Members have enthusiastically endorsed this questionnaire-based method because it has helped them feel that their definition of their life experiences is being taken seriously. They also feel that having a leader/facilitator is necessary for focus. The group mood has been dedicated, eager, and committed. The members are wading into deep emotional territory: illness, regrets, lost opportunities, family disputes, sexuality, and death.

Group Discussions
The group has covered topics such as surviving the rigors imposed by aging; recognizing, accepting, and managing diminished health and functioning; figuring out when and how to ask for help as well as indicating to others when independent functioning is possible; realizing how perspective changes when one realizes that life is limited; examining feelings about planning for the end of life; investigating new interests and opportunities dealing assertively with healthcare professionals, sales people, and youths; and reviewing their earlier lives, struggles, and successes.

The following are some of the questions posed during the group sessions:

• Do you feel your age?

• What makes you feel necessary and vibrant?

• What does it take to adapt to the inevitable transitions that aging requires?

• Does your stage of life affect the way people react to you?

• Have you needed to curtail certain activities due to decreased energy or health problems?

• Do you feel recognized, regarded, useful, and necessary now?

Unearthing Painful Feelings
Older adults do not typically feel comfortable seeking mental health treatment. People in their late 70s and 80s were raised at a time when talk therapy to improve mental health was unheard of. Such conversations were kept within the family. Therefore, elders can feel a stigma attached to talking about serious subjects with others.

A peer group such as this one, different from bridge and bingo, can provoke initial reluctance. It may be the first time elders reveal thoughts, attitudes, and memories that are important to them. Having others listen to, understand, and respect their thoughts can be a novel experience. Bearing witness to peers talking about similar life struggles eases the transition into talking.

Painful topics do come up in a group. Members fear they may not be around to experience important life events. They are apprehensive about possibly needing more help as they age. They are dismayed if they have an extended recovery from illness. Unearthing these thoughts can leave them feeling disheartened, disturbed, and disappointed.

As the group members gradually become aware of the consequences of aging, they begin opening up to talking and listening to this type of discussion. The group setting among people at this stage of life eases the pain and disappointment and diminishes the amount of discomfort involved. It gradually works to immunize people to their initial trepidations.

As the group progresses, the members appreciate being taken seriously and being accepted, admired, liked, and included. The social interaction provides them with validation, empathy, and support in a congenial environment.

The inevitable risks and hazards of aging become apparent. This helps older adults become more realistic when adopting coping skills for the future. Considering serious topics and discussing them exercises the mind, moves individuals from one stage to another in life, and reaffirms a sense of personal identity.
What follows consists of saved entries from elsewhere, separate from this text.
(* ===== verification/FiberSyncInv.v ===== *)
(** * FiberSyncInv: mutual exclusion, and nobody is forgotten

    The invariant of the programs of FiberSync on the specification of a butex. *)

From stdpp Require Import functions.
From S2P Require Import Prelude ButexSpec ButexInv ButexSteps ButexWakes ButexRefines FiberSync.
From S2P Require Butex.

Module FiberSyncInv.
Import ButexSpec FiberSync.
Import ButexInv (at_it, at_other).
Import ButexWakes (release_all_spec).
Import ButexRefines (move_all_spec).

(** ** The queues of the specification *)

Record queues (a : astate) : Prop := mkQueues {
  Q_in b t : t ∈ queue a b <-> exists timed, statuses a t = AQueued b timed;
  Q_nodup b : NoDup (queue a b);
  Q_timed t timed : statuses a t = AReleased TimedOut timed -> timed = true }.

Definition asleep (st : status) : Prop := match st with AQueued _ _ => True | _ => False end.

Lemma not_asleep st b timed : ~ asleep st -> st <> AQueued b timed.
Proof. intros H ->. by apply H. Qed.

Lemma queues_status t st a : queues a -> ~ asleep (statuses a t) -> ~ asleep st ->
  (forall timed, st = AReleased TimedOut timed -> timed = true) -> queues (with_status t st a).
Proof.
  intros [Q N T] H1 H2 H3. split; [|done|]; cbn.
  - intros b u. rewrite Q. destruct (decide (u = t)) as [->|Hu]; [rewrite at_it|by rewrite at_other].
    split; intros [timed E]; rewrite E in *; first [by destruct H1|by destruct H2].
  - intros u timed. destruct (decide (u = t)) as [->|Hu]; [rewrite at_it; apply H3|rewrite at_other by done; apply T].
Qed.

(** Some threads of a queue are released. *)
Lemma queues_release c b (l kept : list nat) a :
  queues a -> (forall t timed, c = TimedOut -> t ∈ l -> statuses a t = AQueued b timed -> timed = true) ->
  (forall t, t ∈ l -> t ∈ queue a b) -> NoDup kept -> (forall t, t ∈ kept <-> t ∈ queue a b /\ t ∉ l) ->
  queues (release_all c l (with_queue b kept a)).
Proof.
  intros [Q N T] Ht Hl Hn Hk. destruct (release_all_spec c l (with_queue b kept a)) as (E1 & _ & _ & E4).
  cbn in E4. split.
  - intros b' t. rewrite E1, E4. cbn. destruct (decide (b' = b)) as [->|Hb]; rewrite ?at_it, ?at_other by done.
    + rewrite Hk. destruct (decide (t ∈ l)) as [H|H].
      * split; [naive_solver|]. intros [timed E]. apply Hl, Q in H as [timed' E']. by rewrite E' in E.
      * rewrite Q. naive_solver.
    + rewrite Q. destruct (decide (t ∈ l)) as [H|H]; [|done]. apply Hl, Q in H as [timed' E']. rewrite E'.
      split; intros [timed E]; [by injection E|done].
  - intros b'. rewrite E1. cbn. destruct (decide (b' = b)) as [->|Hb]; by rewrite ?at_it, ?at_other by done.
  - intros t timed. rewrite E4. destruct (decide (t ∈ l)) as [H|H]; [|apply T].
    pose proof H as H'. apply Hl, Q in H' as [timed' E']. rewrite E'. intros [= -> <-]. by apply (Ht t timed').
Qed.

(** The effect of a wake function: who is woken, and who goes to another queue. *)
Lemma queues_requeue b m w l a :
  queues a -> b <> m -> queue a b = w :: l ->
  queues (release Woken w (move_all m l (with_queue m (queue a m ++ l) (with_queue b [] a)))).
Proof.
  intros H Hbm Eq. pose proof H as [Q N T]. change (release Woken w ?x) with (release_all Woken [w] x).
  set (x := move_all m l _).
  destruct (release_all_spec Woken [w] x) as (E1 & _ & _ & E4).
  destruct (move_all_spec m l (with_queue m (queue a m ++ l) (with_queue b [] a))) as (F1 & _ & _ & F4).
  fold x in F1, F4. rewrite F1 in E1. cbn in F4. cbn [with_queue queue] in E1. pose proof (N b) as Nb. rewrite Eq in Nb.
  apply NoDup_cons in Nb as [Hw Nl].
  assert (forall u, u ∈ w :: l -> exists timed, statuses a u = AQueued b timed) as Hq by (intros u; rewrite <- Eq; apply Q).
  assert (forall b' u timed, statuses a u = AQueued b' timed -> u ∈ w :: l <-> b' = b) as Hqb.
  { intros b' u timed E. split; [intros [timed' E']%Hq; congruence|intros ->]. rewrite <- Eq. apply Q. by exists timed. }
  assert (forall u, statuses (release_all Woken [w] x) u =
    match statuses a u with
    | AQueued b' timed => if decide (u = w) then AReleased Woken timed else AQueued (if decide (b' = b) then m else b') timed
    | st => st
    end) as Es.
  { intros u. rewrite E4, F4. destruct (decide (u = w)) as [->|Hu].
    - rewrite decide_True by set_solver. destruct (Hq w) as [timed ->]; [set_solver|done].
    - rewrite decide_False by set_solver. destruct (statuses a u) as [| |b' timed| | |] eqn:E; try done.
      f_equal. pose proof (Hqb b' u timed E). destruct (decide (u ∈ l)), (decide (b' = b)); set_solver. }
  split.
  - intros b' u. rewrite E1, Es. cbn. destruct (decide (b' = m)) as [->|Hm].
    + rewrite at_it, elem_of_app, Q. destruct (statuses a u) as [| |b1 timed| | |] eqn:E; try (by split; [intros [[? ?]|Hu]; [done|]; destruct (Hq u) as [? ?]; [set_solver|congruence]|intros [? ?]]).
      pose proof (Hqb b1 u timed E) as Hb1. destruct (decide (u = w)) as [->|Hu].
      * split; [|by intros [? ?]]. intros [[? [= -> ->]]|?]; [|done]. exfalso. apply Hbm. symmetry. apply Hb1. set_solver.
      * destruct (decide (b1 = b)) as [->|Hb].
        -- split; [by eexists|]. intros _. right. apply proj2 in Hb1. specialize (Hb1 eq_refl). set_solver.
        -- split; [intros [[? [= -> ->]]|Hu2]; [by eexists|]|intros [? [= -> ->]]; left; by eexists].
           exfalso. apply Hb, Hb1. set_solver.
    + rewrite at_other by done. destruct (decide (b' = b)) as [->|Hb].
      * rewrite at_it. split; [by intros ?%elem_of_nil|]. intros [timed E].
        destruct (statuses a u) as [| |b1 timed1| | |] eqn:E'; try done. destruct (decide (u = w)); [done|].
        destruct (decide (b1 = b)); congruence.
      * rewrite at_other, Q by done. destruct (statuses a u) as [| |b1 timed1| | |] eqn:E'; try done.
        pose proof (Hqb b1 u timed1 E') as Hb1. destruct (decide (u = w)) as [->|].
        -- split; [intros [? [= -> ->]]|by intros [? ?]]. exfalso. apply Hb, Hb1. set_solver.
        -- destruct (decide (b1 = b)) as [->|]; [|done]. split; intros [? [= ]]; congruence.
  - intros b'. rewrite E1. cbn. destruct (decide (b' = m)) as [->|Hm]; rewrite ?at_it, ?at_other by done.
    + apply NoDup_app. split; [done|]. split; [|done]. intros u [timed Hu]%Q Hl. destruct (Hq u) as [? ?]; [set_solver|]. congruence.
    + destruct (decide (b' = b)) as [->|]; rewrite ?at_it, ?at_other by done; [apply NoDup_nil_2|done].
  - intros u timed. rewrite Es. pose proof (T u timed). destruct (statuses a u) as [| |b1 timed1| | |] eqn:E'; try done.
    by destruct (decide (u = w)).
Qed.

Section Effects.
Context {kind_of : nat -> kind}.

Lemma effect_queues o a n a' : queues a -> effect kind_of o a = Some (n, a') -> queues a'.
Proof.
  intros H He. destruct o as [| b|b|b e|b m|t]; cbn in He; [done|..].
  - destruct (queue a b) as [|w l] eqn:Eq; injection He as <- <-; [done|].
    change (release Woken w ?x) with (release_all Woken [w] x). pose proof (Q_nodup _ H b) as N. rewrite Eq in N.
    apply NoDup_cons in N as [Hw N]. apply queues_release; try done; rewrite Eq; set_solver.
  - injection He as <- <-. apply queues_release; try done; [apply NoDup_nil_2|set_solver].
  - injection He as <- <-. apply queues_release; try done.
    + intros t Ht. by apply list_elem_of_filter in Ht as [].
    + apply NoDup_filter, H.
    + intros t. rewrite !list_elem_of_filter. destruct (decide (kind_of t = Fiber /\ e = Some t)); naive_solver.
  - destruct (decide (b = m)) as [|Hbm]; [done|]. destruct (queue a b) as [|w l] eqn:Eq; injection He as <- <-; [done|].
    by apply queues_requeue.
  - injection He as <- <-. destruct H. by split.
Qed.

(** Only threads that sleep are touched. *)
Lemma release_awake c t u a : ~ asleep (statuses a u) -> statuses (release c t a) u = statuses a u.
Proof.
  intros H. unfold release. destruct (statuses a t) eqn:E; try done. cbn.
  apply at_other. intros ->. rewrite E in H. by apply H.
Qed.

Lemma release_all_awake c l u a : ~ asleep (statuses a u) -> statuses (release_all c l a) u = statuses a u.
Proof.
  intros H. destruct (release_all_spec c l a) as (_ & _ & _ & E). rewrite E. case_decide; [|done].
  by destruct (statuses a u).
Qed.

Lemma effect_awake o a n a' u :
  effect kind_of o a = Some (n, a') -> ~ asleep (statuses a u) -> statuses a' u = statuses a u.
Proof.
  intros He H. destruct o as [| b|b|b e|b m|t]; cbn in He; [done|..].
  - destruct (queue a b); injection He as <- <-; [done|]. by apply (release_awake Woken n0 u (with_queue b l a)).
  - injection He as <- <-. by apply (release_all_awake _ _ u (with_queue _ _ a)).
  - injection He as <- <-. by apply (release_all_awake _ _ u (with_queue _ _ a)).
  - destruct (decide (b = m)); [done|]. destruct (queue a b) as [|w l]; injection He as <- <-; [done|].
    destruct (move_all_spec m l (with_queue m (queue a m ++ l) (with_queue b [] a))) as (_ & _ & _ & E). cbn in E.
    rewrite release_awake; rewrite E; by destruct (statuses a u).
  - by injection He as <- <-.
Qed.

Lemma effect_avalue o a n a' : effect kind_of o a = Some (n, a') -> avalue a' = avalue a.
Proof.
  intros He. destruct o as [| b|b|b e|b m|t]; cbn in He; [done|..].
  - destruct (queue a b) as [|w l]; injection He as <- <-; [done|].
    change (release Woken w ?x) with (release_all Woken [w] x). by rewrite (proj1 (proj2 (release_all_spec _ _ _))).
  - injection He as <- <-. by rewrite (proj1 (proj2 (release_all_spec _ _ _))).
  - injection He as <- <-. by rewrite (proj1 (proj2 (release_all_spec _ _ _))).
  - destruct (decide (b = m)); [done|]. destruct (queue a b) as [|w l]; injection He as <- <-; [done|].
    change (release Woken w ?x) with (release_all Woken [w] x).
    by rewrite (proj1 (proj2 (release_all_spec _ _ _))), (proj1 (proj2 (move_all_spec _ _ _))).
  - by injection He as <- <-.
Qed.

(** What happens to a thread that sleeps. *)
Lemma effect_asleep o a n a' u b timed :
  queues a -> effect kind_of o a = Some (n, a') -> statuses a u = AQueued b timed ->
  statuses a' u = AQueued b timed \/ statuses a' u = AReleased Woken timed \/
  exists m, o = Requeue b m /\ statuses a' u = AQueued m timed.
Proof.
  intros Hq He Hs.
  assert (forall l x, statuses x u = statuses a u ->
    statuses (release_all Woken l x) u = AQueued b timed \/ statuses (release_all Woken l x) u = AReleased Woken timed) as Hr.
  { intros l x E. destruct (release_all_spec Woken l x) as (_ & _ & _ & E4). rewrite E4, E, Hs. case_decide; auto. }
  destruct o as [| b0|b0|b0 e|b0 m|t]; cbn in He; [done|..].
  - destruct (queue a b0) as [|w l]; injection He as <- <-; [by left|].
    change (release Woken w ?x) with (release_all Woken [w] x). destruct (Hr [w] (with_queue b0 l a)) as [?|?]; auto.
  - injection He as <- <-. destruct (Hr (queue a b0) (with_queue b0 [] a)) as [?|?]; auto.
  - injection He as <- <-. edestruct Hr as [?|?]; [|by left|right; by left]. done.
  - destruct (decide (b0 = m)); [done|]. destruct (queue a b0) as [|w l] eqn:Eq; injection He as <- <-; [by left|].
    change (release Woken w ?x) with (release_all Woken [w] x). set (x := move_all m l _).
    destruct (release_all_spec Woken [w] x) as (_ & _ & _ & E4). rewrite E4.
    destruct (move_all_spec m l (with_queue m (queue a m ++ l) (with_queue b0 [] a))) as (_ & _ & _ & F4).
    fold x in F4. rewrite F4. cbn. rewrite Hs. destruct (decide (u ∈ [w])); [by right; left|].
    destruct (decide (u ∈ l)) as [Hl|]; [|by left]. right. right. exists m. split; [|done].
    assert (u ∈ queue a b0) as [timed' Hu]%(Q_in _ Hq) by (rewrite Eq; set_solver). congruence.
  - injection He as <- <-. by left.
Qed.

(** A queue that is not empty afterwards was not before, or somebody was woken. *)
Lemma effect_queue o a n a' b :
  queues a -> effect kind_of o a = Some (n, a') -> queue a' b <> [] -> (forall b e, o <> WakeExcept b e) ->
  (queue a b <> [] /\ o <> Wake b /\ o <> WakeAll b) \/
  exists w c timed, statuses a w = AQueued c timed /\ statuses a' w = AReleased Woken timed /\
    ((o = Wake b /\ c = b) \/ o = Requeue c b).
Proof.
  intros Hq He Hne Hx. destruct o as [| b0|b0|b0 e|b0 m|t]; cbn in He; [done|..].
  - destruct (queue a b0) as [|w l] eqn:Eq; injection He as <- <-.
    { left. split_and!; try done. congruence. }
    assert (w ∈ queue a b0) as [timed Hw]%(Q_in _ Hq) by (rewrite Eq; set_solver).
    change (release Woken w ?x) with (release_all Woken [w] x) in *.
    destruct (release_all_spec Woken [w] (with_queue b0 l a)) as (E1 & _ & _ & E4). rewrite E1 in Hne. cbn in Hne.
    destruct (decide (b = b0)) as [->|Hb].
    + right. exists w, b0, timed. rewrite E4, decide_True by set_solver. cbn. rewrite Hw. auto.
    + rewrite at_other in Hne by done. left. split_and!; congruence.
  - injection He as <- <-. rewrite (proj1 (release_all_spec _ _ _)) in Hne. cbn in Hne.
    destruct (decide (b = b0)) as [->|Hb]; [by rewrite at_it in Hne|]. rewrite at_other in Hne by done. left. split_and!; congruence.
  - by destruct (Hx b0 e).
  - destruct (decide (b0 = m)) as [|Hbm]; [done|]. destruct (queue a b0) as [|w l] eqn:Eq; injection He as <- <-; [by left|].
    assert (w ∈ queue a b0) as [timed Hw]%(Q_in _ Hq) by (rewrite Eq; set_solver).
    pose proof (Q_nodup _ Hq b0) as N. rewrite Eq in N. apply NoDup_cons in N as [Hwl _].
    change (release Woken w ?x) with (release_all Woken [w] x) in *. set (x := move_all m l _) in *.
    destruct (release_all_spec Woken [w] x) as (E1 & _ & _ & E4).
    destruct (move_all_spec m l (with_queue m (queue a m ++ l) (with_queue b0 [] a))) as (F1 & _ & _ & F4). fold x in F1, F4.
    rewrite E1, F1 in Hne. cbn in Hne, F4. destruct (decide (b = m)) as [->|Hm].
    + right. exists w, b0, timed. rewrite E4, decide_True, F4, Hw by set_solver. auto.
    + rewrite at_other in Hne by done. destruct (decide (b = b0)) as [->|Hb]; [by rewrite at_it in Hne|].
      rewrite at_other in Hne by done. by left.
  - injection He as <- <-. by left.
Qed.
Extending Use of the Model
This model can be further researched and duplicated. A group like this can be run by a social worker in an older adult inpatient or outpatient facility. It can be adapted for use in libraries, adult education programs, and private practices. Social workers can train and supervise older adults who have been in a group like this to run informal elder peer groups. The questionnaires can be used as part of an aging sequence in a university curriculum or a social work program.

A comment from a group member expresses the value of this kind of group interaction: “We may randomly think of these serious issues on our own, but after discussing them together as a group, when these issues come up again in our minds, we hear them and think about them differently.”

— Wendy A. Wilson, LCSW, who has practiced psychotherapy for 35 years, was an adjunct faculty member at Adelphi University School of Social Work in Garden City, NY, and is a national presenter on issues facing older adults.